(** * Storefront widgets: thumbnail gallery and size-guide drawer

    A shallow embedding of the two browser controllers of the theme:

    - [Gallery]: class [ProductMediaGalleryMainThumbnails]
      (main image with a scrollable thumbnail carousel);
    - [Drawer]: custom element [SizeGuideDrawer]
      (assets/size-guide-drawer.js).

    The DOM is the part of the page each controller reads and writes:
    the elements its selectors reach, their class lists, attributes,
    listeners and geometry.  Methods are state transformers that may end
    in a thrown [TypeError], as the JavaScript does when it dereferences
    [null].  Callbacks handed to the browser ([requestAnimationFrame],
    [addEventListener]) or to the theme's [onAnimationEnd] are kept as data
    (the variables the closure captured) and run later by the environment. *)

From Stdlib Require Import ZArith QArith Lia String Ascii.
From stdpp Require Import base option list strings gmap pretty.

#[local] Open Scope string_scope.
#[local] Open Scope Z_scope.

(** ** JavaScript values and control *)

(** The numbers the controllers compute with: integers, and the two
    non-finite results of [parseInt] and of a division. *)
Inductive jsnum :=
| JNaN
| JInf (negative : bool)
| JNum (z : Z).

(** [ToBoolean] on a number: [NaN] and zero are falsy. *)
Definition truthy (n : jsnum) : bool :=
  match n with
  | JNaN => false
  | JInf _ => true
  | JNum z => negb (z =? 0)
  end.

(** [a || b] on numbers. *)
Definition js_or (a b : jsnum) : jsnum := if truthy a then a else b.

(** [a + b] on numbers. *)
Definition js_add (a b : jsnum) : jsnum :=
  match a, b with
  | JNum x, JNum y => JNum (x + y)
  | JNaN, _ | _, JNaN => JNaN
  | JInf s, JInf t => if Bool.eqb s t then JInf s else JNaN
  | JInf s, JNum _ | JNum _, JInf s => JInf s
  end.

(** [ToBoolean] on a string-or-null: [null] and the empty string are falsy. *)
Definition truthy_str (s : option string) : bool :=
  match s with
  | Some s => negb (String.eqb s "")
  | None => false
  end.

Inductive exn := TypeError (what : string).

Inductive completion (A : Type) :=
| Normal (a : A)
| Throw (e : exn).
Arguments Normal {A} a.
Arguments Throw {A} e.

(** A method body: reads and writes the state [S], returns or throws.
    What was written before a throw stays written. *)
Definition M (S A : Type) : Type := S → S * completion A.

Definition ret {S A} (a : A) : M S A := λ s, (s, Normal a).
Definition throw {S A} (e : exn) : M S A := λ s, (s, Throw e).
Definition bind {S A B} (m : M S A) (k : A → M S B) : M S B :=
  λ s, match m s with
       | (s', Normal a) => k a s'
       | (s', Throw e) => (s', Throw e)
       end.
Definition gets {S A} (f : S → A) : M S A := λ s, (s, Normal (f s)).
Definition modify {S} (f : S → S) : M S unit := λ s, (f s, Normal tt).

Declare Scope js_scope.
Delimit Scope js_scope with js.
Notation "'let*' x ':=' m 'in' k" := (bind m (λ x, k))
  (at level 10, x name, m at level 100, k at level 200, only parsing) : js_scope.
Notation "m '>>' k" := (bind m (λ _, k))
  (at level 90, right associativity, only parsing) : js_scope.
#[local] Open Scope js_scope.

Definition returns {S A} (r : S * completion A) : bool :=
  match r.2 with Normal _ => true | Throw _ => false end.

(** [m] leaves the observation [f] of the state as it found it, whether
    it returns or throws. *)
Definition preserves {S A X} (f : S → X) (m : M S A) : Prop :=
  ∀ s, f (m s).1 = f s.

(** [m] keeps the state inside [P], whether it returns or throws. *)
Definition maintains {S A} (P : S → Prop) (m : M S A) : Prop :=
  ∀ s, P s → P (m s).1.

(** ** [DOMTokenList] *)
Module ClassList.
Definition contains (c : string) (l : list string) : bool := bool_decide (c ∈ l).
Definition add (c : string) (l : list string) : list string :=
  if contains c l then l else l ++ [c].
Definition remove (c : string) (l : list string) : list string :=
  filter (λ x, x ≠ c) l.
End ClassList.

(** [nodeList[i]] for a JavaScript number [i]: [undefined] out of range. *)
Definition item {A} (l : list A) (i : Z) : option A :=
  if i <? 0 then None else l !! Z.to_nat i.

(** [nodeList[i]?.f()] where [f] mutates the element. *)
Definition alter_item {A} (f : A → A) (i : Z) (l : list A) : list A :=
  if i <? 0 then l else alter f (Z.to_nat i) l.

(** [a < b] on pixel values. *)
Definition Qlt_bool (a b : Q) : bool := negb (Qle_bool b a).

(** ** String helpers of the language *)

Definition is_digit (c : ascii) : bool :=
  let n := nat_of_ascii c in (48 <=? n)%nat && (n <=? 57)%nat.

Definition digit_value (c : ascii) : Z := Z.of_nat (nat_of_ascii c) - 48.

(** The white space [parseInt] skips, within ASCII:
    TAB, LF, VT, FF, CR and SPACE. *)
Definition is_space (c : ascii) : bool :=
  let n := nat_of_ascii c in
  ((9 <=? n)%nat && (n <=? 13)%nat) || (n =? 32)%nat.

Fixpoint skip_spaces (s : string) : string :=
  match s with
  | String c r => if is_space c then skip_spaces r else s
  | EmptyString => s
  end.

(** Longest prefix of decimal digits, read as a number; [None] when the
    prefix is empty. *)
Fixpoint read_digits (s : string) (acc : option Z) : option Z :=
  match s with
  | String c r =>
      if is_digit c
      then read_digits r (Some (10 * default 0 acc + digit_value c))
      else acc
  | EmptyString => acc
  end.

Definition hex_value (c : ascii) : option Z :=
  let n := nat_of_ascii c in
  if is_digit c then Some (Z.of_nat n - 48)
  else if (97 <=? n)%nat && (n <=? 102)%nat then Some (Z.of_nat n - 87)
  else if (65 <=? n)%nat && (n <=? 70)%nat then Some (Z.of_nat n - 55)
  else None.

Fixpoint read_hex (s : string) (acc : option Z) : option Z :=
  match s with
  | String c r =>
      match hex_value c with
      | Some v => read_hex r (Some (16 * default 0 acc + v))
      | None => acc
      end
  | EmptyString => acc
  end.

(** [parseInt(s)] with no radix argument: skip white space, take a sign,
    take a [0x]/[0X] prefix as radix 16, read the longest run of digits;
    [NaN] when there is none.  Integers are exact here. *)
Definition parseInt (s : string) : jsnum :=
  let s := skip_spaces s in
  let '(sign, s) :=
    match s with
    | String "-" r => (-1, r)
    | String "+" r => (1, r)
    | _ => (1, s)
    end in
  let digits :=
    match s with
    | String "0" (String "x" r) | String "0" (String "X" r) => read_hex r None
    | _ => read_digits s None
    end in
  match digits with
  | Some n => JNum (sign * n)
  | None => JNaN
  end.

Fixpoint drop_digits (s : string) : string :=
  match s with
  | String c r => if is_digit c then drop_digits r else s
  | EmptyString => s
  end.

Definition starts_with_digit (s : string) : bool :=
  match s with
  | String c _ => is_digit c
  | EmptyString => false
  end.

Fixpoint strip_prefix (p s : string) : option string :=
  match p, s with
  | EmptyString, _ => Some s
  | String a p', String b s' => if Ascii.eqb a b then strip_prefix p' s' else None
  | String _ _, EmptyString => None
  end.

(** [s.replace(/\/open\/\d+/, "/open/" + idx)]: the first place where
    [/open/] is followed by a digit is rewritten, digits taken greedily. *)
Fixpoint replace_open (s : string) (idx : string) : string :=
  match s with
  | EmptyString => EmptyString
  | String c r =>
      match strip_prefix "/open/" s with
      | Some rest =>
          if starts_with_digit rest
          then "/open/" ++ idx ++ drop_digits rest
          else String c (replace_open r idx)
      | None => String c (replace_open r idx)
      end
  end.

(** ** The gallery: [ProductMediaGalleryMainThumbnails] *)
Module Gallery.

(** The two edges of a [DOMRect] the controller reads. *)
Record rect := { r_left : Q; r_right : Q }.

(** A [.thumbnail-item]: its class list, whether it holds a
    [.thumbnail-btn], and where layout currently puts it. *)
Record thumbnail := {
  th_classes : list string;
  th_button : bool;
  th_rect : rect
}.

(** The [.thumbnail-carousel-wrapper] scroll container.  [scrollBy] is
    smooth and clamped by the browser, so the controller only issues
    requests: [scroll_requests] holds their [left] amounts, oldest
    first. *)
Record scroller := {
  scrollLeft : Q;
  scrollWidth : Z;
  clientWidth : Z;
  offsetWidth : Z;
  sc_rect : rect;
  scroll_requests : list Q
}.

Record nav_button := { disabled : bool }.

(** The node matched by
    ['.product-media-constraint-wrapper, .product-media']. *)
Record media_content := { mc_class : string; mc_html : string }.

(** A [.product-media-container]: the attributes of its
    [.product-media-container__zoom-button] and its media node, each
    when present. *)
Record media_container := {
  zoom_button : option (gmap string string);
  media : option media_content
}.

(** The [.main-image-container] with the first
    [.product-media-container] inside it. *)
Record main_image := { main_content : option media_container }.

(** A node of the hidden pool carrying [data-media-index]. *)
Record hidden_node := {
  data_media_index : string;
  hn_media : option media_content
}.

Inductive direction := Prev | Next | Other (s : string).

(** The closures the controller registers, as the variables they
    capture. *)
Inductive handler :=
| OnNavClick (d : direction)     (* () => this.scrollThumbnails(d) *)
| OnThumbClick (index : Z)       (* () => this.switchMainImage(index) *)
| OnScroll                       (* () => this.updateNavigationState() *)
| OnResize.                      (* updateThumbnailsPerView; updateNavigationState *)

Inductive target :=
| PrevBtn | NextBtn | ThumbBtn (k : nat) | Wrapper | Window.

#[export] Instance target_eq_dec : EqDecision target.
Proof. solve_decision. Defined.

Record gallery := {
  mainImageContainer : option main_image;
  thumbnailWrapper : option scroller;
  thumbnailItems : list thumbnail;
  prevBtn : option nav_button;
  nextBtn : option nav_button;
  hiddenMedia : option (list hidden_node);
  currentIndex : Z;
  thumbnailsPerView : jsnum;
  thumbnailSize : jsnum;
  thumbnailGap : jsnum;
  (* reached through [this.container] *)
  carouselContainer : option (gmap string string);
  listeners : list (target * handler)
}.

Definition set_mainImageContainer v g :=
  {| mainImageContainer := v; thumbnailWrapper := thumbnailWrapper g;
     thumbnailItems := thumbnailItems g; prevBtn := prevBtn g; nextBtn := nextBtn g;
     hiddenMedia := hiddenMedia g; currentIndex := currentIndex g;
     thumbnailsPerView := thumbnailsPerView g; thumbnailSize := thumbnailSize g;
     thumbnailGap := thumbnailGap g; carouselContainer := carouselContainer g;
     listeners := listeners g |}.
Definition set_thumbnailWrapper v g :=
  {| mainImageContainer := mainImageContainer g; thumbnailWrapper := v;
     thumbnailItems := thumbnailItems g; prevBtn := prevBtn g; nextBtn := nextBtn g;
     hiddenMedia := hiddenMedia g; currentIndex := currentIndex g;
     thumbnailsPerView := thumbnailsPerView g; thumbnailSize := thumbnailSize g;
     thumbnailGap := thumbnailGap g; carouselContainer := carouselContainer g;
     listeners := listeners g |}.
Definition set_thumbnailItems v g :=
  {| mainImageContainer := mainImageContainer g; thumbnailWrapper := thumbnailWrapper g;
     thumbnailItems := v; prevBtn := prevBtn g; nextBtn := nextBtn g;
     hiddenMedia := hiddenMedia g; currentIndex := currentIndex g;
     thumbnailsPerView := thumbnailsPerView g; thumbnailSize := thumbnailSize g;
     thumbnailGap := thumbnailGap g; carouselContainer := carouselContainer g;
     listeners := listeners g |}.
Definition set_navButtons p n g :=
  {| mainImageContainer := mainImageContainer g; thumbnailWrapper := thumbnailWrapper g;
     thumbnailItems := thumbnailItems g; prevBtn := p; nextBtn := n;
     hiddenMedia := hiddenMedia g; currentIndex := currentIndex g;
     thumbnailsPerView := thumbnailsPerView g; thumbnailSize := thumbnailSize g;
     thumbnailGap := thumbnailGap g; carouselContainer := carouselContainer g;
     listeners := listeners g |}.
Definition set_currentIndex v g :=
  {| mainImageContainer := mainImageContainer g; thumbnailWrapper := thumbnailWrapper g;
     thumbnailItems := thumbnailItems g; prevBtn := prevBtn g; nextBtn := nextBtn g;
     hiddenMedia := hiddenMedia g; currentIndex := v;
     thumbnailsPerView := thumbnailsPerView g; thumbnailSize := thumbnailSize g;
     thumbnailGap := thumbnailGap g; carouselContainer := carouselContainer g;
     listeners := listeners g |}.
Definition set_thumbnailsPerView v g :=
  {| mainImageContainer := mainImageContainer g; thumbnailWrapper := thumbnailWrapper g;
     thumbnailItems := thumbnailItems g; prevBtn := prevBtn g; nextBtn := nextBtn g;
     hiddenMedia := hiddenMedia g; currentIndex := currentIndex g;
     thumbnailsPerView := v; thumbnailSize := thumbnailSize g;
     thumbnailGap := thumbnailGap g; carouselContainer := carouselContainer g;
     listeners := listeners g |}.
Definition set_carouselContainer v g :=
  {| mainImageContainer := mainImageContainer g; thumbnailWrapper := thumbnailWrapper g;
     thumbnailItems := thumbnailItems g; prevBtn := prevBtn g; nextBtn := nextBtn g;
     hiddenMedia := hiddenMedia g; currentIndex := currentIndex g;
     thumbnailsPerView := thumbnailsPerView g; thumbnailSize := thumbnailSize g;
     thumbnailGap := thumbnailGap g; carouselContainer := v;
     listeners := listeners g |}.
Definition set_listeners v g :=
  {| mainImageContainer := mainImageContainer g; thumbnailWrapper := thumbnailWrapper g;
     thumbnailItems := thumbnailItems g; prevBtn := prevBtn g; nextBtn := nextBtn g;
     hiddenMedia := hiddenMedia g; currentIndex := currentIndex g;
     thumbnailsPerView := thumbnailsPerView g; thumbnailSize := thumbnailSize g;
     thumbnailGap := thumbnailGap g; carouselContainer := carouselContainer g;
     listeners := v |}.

▬▬▬▬▬▬▬▬▬▬

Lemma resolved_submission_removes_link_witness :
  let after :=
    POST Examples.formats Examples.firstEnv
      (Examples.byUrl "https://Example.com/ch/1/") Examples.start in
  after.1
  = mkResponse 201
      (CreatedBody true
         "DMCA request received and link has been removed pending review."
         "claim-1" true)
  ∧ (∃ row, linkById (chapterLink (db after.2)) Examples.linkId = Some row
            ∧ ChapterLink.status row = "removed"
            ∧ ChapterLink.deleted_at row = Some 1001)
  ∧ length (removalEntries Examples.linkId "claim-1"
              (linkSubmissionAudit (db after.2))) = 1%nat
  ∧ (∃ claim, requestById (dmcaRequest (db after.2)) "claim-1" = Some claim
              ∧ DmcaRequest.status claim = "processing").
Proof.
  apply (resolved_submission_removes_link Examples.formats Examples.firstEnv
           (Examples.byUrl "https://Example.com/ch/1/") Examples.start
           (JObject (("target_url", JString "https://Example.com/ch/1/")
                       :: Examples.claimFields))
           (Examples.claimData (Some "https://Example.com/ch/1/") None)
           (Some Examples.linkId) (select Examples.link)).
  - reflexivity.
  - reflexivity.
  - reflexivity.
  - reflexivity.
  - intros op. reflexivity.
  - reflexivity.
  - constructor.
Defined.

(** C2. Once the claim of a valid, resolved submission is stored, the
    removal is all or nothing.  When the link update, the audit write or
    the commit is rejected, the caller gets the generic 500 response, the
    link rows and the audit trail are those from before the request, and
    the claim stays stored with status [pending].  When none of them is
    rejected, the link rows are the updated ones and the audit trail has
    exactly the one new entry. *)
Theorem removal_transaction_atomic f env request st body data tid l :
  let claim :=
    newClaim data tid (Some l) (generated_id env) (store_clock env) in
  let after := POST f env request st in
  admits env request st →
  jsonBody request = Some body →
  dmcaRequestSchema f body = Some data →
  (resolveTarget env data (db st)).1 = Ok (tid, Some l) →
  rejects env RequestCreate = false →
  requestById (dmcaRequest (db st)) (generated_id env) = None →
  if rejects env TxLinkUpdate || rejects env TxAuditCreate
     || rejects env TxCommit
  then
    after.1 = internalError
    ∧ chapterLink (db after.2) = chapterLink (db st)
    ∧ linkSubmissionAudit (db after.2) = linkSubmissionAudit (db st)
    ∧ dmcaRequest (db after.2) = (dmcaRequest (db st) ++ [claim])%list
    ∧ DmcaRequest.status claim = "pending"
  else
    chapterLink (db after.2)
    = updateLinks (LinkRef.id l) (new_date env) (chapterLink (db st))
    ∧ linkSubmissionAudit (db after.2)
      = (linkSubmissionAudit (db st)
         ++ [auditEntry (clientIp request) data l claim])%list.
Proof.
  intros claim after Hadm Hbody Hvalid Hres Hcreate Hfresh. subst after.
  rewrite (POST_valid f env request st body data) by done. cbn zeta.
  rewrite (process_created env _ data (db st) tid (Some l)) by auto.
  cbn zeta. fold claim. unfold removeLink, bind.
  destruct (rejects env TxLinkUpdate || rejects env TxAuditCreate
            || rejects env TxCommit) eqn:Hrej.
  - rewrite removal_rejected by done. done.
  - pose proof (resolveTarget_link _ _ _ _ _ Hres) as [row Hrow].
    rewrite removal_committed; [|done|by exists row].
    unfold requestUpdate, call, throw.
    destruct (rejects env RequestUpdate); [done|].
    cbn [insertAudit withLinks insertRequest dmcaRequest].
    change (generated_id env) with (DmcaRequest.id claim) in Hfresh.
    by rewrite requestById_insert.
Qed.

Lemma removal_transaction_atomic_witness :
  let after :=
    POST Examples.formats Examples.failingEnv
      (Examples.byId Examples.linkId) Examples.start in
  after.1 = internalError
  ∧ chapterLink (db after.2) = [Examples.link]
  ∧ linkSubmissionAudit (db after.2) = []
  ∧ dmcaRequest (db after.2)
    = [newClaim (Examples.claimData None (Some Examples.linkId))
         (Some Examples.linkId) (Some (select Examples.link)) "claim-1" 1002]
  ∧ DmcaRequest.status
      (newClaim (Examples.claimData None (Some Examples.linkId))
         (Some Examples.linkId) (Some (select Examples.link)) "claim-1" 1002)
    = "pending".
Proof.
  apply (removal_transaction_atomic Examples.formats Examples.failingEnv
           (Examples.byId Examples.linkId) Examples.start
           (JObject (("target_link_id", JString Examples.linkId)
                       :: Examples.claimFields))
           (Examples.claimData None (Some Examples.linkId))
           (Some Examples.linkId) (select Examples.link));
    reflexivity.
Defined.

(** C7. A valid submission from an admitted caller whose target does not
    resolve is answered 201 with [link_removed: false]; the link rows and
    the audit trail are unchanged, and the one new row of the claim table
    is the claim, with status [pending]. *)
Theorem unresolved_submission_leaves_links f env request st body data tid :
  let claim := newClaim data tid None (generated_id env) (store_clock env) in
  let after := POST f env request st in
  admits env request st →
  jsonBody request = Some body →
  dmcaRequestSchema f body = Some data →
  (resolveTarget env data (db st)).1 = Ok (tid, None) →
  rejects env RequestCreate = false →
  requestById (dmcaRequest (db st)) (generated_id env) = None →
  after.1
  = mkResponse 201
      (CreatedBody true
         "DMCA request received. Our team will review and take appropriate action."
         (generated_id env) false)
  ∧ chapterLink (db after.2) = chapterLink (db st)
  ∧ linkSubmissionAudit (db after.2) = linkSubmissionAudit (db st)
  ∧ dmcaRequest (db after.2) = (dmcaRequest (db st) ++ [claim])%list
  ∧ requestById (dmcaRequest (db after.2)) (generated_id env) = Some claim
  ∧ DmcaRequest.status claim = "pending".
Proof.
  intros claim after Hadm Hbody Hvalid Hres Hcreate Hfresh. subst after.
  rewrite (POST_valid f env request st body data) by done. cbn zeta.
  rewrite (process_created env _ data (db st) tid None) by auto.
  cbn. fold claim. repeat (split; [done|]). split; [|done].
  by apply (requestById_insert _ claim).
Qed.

▬▬▬▬▬▬▬▬▬▬

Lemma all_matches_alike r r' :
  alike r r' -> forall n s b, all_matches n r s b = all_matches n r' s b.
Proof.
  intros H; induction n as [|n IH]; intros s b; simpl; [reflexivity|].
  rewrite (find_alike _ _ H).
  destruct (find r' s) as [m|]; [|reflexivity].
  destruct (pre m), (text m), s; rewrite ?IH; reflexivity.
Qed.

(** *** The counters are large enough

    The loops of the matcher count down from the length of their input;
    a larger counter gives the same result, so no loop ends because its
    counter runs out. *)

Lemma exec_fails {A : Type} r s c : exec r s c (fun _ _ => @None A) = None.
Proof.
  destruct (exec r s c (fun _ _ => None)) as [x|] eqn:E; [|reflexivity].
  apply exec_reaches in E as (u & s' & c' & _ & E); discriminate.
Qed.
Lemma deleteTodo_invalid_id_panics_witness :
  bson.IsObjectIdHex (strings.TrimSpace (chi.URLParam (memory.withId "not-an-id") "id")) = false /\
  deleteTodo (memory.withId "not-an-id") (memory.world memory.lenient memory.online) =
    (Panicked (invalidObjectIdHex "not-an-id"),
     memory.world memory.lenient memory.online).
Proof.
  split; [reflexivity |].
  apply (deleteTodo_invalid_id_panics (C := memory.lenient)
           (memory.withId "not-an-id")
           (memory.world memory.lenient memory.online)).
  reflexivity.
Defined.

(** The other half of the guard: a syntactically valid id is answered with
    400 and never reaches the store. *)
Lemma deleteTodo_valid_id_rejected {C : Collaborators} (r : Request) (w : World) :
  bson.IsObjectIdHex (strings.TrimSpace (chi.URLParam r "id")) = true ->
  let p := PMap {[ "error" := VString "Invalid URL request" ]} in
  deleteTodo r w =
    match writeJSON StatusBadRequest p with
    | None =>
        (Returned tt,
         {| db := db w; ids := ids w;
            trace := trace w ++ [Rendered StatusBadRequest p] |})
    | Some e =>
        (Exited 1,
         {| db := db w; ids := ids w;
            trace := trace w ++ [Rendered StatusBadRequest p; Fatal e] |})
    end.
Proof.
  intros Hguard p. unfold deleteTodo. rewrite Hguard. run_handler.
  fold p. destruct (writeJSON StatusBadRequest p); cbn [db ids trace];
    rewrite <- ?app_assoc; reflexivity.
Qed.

▬▬▬▬▬▬▬▬▬▬

(PROBLEM) Your answer should be the lines of the records that include the word "JavaScript".

(RESULT OF THE EXERCISE)
    in a thrown [TypeError], as the JavaScript does when it dereferences
(** ** JavaScript values and control *)
(** [nodeList[i]] for a JavaScript number [i]: [undefined] out of range. *)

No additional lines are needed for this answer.